The Afghans think no differently. Among the participants at the Forum is the ageing academic Dr Mohammad Ghous Hakimi, a professor of chemistry from Kabul. “Afghans are born in war, they die in war,” says Dr Hakimi, with the characteristic resignation of a world-weary scholar. “We are told that Pakistan is bad — just look at how education prospers in Islamabad while they blow up our schools. You are told that Afghans are belligerent. We keep fighting while others win. Fears and misunderstandings can be dispelled when people meet because historical identities and bonds are stronger than suspicions.”
It was perhaps in keeping with these common cross-border identities that the Forum leaned heavily towards the Pashtun expression of culture. There were many Khans there, turbaned and chapaned. And naturally, they were not terrorists — rather nationalists, offended that their culture was killed and hijacked by elements that did not represent them or their way of life.
Although the regional conflict has its locus in the Pashtun territories along the border, they, by no means, are the only victims of war. Equally robbed of the joy of living are other ethnic groups inhabiting the border regions. In recognition of their disparate identities, the Forum brought together Hazara, Hindku, Seraiki, Turkmen and Chitrali representatives who introduced the participants to their cultures.
“We have all these groups living here that make our culture rich,” says Alamzeb Mandanr, chairperson of the Pakistan chapter of the PAPF. “We own them. They are our brotherhood.” Beyond culture, the Forum plans to take the people-to-people interaction to trade, education, health, transfer of technology and human rights. “Every day, four planes full of Afghans leave for India to seek health care,” said Alamzeb. “Why can’t they come here when we are closer? We are planning to set up facilitation points on both sides of the border to help Afghan patients get proper attention and care when they come to Pakistan.”

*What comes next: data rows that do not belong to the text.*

(** * Entity resolution and relationship aggregation

    A shallow embedding of the two core scripts of the repository,

      - [scripts/04_entity_resolution.py]  (name normalisation, entity map,
        duplicate detection, reverse lookup, mention extraction), and
      - [scripts/05_data_integration.py]   (relationship table),

    followed by the properties that the specification states about them.

    Conventions of the embedding.

      - A Python [str] is a list of characters.  A character is a code point
        below 256, carried by [ascii]; on that range [str.lower],
        [str.isspace] and the regex class [\d] are the functions [lower_char],
        [is_space] and [is_digit] below.
      - A table cell, an identifier or a JSON value that may be missing
        ([NaN]/[None], what [pd.isna] tests) is an [option]: [None] is the
        missing value.
      - A Python [dict] is an association list that keeps insertion order and
        holds every key once: [Dict.set] overwrites in place or appends.
        The missing value is one key, as the one [nan] object of a table of
        strings is.
      - An exception is a value of [exn] carried by [result].
      - [list(set(xs))] has an order that Python does not fix; it is the
        parameter [list_set] of the entity map builder.
      - [rapidfuzz.fuzz.ratio] is a library function outside the repository;
        it is the parameter [ratio] of the duplicate detector, with scores
        in [Q]. *)

From Stdlib Require Import List Bool Arith Lia Ascii String QArith.
Import ListNotations.

Close Scope Q_scope.
Close Scope Z_scope.
Open Scope nat_scope.

Set Implicit Arguments.

(* ================================================================== *)
(** * Part I.  Definitions                                           *)
(* ================================================================== *)

(** ** Decidable equality, as Python's [==] on hashable values *)

Class EqDec (A : Type) := eq_dec : forall x y : A, {x = y} + {x <> y}.

#[export] Instance ascii_EqDec : EqDec ascii := ascii_dec.

#[export] Instance list_EqDec {A : Type} {E : EqDec A} : EqDec (list A) :=
  list_eq_dec eq_dec.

Out in the hall, there are stalls showcasing artefacts made by Afghan refugees, among others. One of them is Abdul Malook, an Afghan carpet dealer with a shop in the old city. “Such gatherings would help people appreciate their culture and craft,” says Malook, the 35-year-old Pashtun from Nangarhar. “They elevate our status as a nation in the eyes of the world.”
In a region where rebranding local culture as confrontational and radical serves vested interests, cross-border bonhomie has been rare due to insecurity, leaving little room for voices to deny or dilute distorted impressions, manipulated narratives. Hearing the youth — for it is largely a show of cross-border and cross-cultural camaraderie on the part of youth — and the elderly speak of culture as the last bastion for reassertion of true identities, it is easy to construe the proceedings as a show of force, of defiance.
There couldn’t have been anything more natural, more organic than this convergence around a common culture, a fact reflected in the opinion of the Afghan woman poet Nizakat Jaidi from Laghman: “Women are mothers and sisters that introduce children to culture in the cradle. We create it, we keep it alive. If women were oppressed in Afghan culture, as the world likes to believe, I wouldn’t be standing here before you.”